The 51-point address offered insights into the President’s inner thinking policy direction for the next three years.
Here are five takeaways from the Presidential speech:
1. Nigeria must succeed together: The President was vehement Nigerians must jettison tribalism and nepotism, which have retarded national development. He said: “My summary of our journey so far as a nation is necessary to appropriately chart where we need to go and how to get there TOGETHER. The stereotype of thinking of ourselves as coming from one part of the country before seeing ourselves as Nigerians is a key starting point to project us on the road to our deserved nation’s evolution and integration.
2. Nigeria needs healing: Buhari was clear that years of suspicion and insecurity have made the country to bleed massively almost to the point of total collapse. To change the narrative, he said Nigeria must undergo a healing process. According to him: “To start this healing process, we are already blessed with the most important asset any nation requires for such – OUR PEOPLE – and this has manifested globally in the exploits of Nigerians in many fields. . Nigeria is not a country for Mr. President, any ruling or opposition party but a country for all of us and we must play our part, irrespective of challenges we face, to make this country what we desire.”

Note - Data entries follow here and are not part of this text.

Lemma published_account package records rss number event block :
  package_records package = Ok records → history (concat (rss ++ [records])) → (block <= number)%N →
  newest_account package event block → wf_account (event_state event) →
  account_spec (concat (rss ++ [records])) number (ae_address event) block = Ok (Some (at_block block event)).
Proof.
  intros Hp Hh Hb (Hin & Hle & Hmax) Hw. unfold account_spec, lookup_spec. rewrite (proj2 (N.ltb_ge _ _)) by done.
  change (account_key (ae_address event)) with (rec_key (account_record event)).
  rewrite (published_records_state package records rss block (account_record event)); try done.
  - change (rec_value (account_record event)) with (AccountState_encode (event_state event)).
    by rewrite AccountState_decode_encode.
  - rewrite (package_records_perm _ _ Hp), elem_of_app. left. by apply list_elem_of_fmap_2.
  - intros r' Hr' Hk Hb'. destruct (package_accounts _ _ _ _ Hp Hr' Hk) as (e & He & Ha & Eb).
    rewrite Eb in *. by apply Hmax.
Qed.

3. Nigeria is broke: Owing to coronavirus pandemic and dip in foreign exchange earnings, Nigeria’s income has shrunk with as much as 60 percent, Buhari revealed in the speech. It is an all-time dip for a nation that used to earn so much with little to show for it. According to him: “We have suffered a significant drop in our foreign exchange earnings and internal revenues due to 40 per cent drop in oil prices and steep drop in economic activities, leading to a 60 per cent drop in government revenue. Our government is grappling with the dual challenge of saving lives and livelihoods in face of drastically reduced resources.”
4. Full deregulation has come to stay: The Federal Government recently deregulated the fuel price mechanism. Buhari was unequivocal it was the best decision despite Organised Labour’s opposition and two-week suspension of a nationwide protest and strike to demand for reversal. The President stated: “. In this regard, sustaining the level of petroleum prices is no longer possible. The government, since coming into office has recognized the economic argument for adjusting the price of petroleum. But the social argument about the knock-on effect of any adjustment weighed heavily with the government.”
5. Nigerians may pay more for fuel: At 161 per litre, many Nigerians are already heavily burdened. But Buhari argued it is by far one of the cheapest price regimes in the world for the commodity. He said it doesn’t make sense for Nigerians to buy cheaper fuel than Saudi Arabians. The President pointed out Chad sells petrol at N362 per litre; Niger at N346; Ghana at N326 per litre; Egypt at N211 per litre and Saudi Arabia at N168 per litre. “It makes no sense for oil to be cheaper in Nigeria than in Saudi Arabia,” he argued.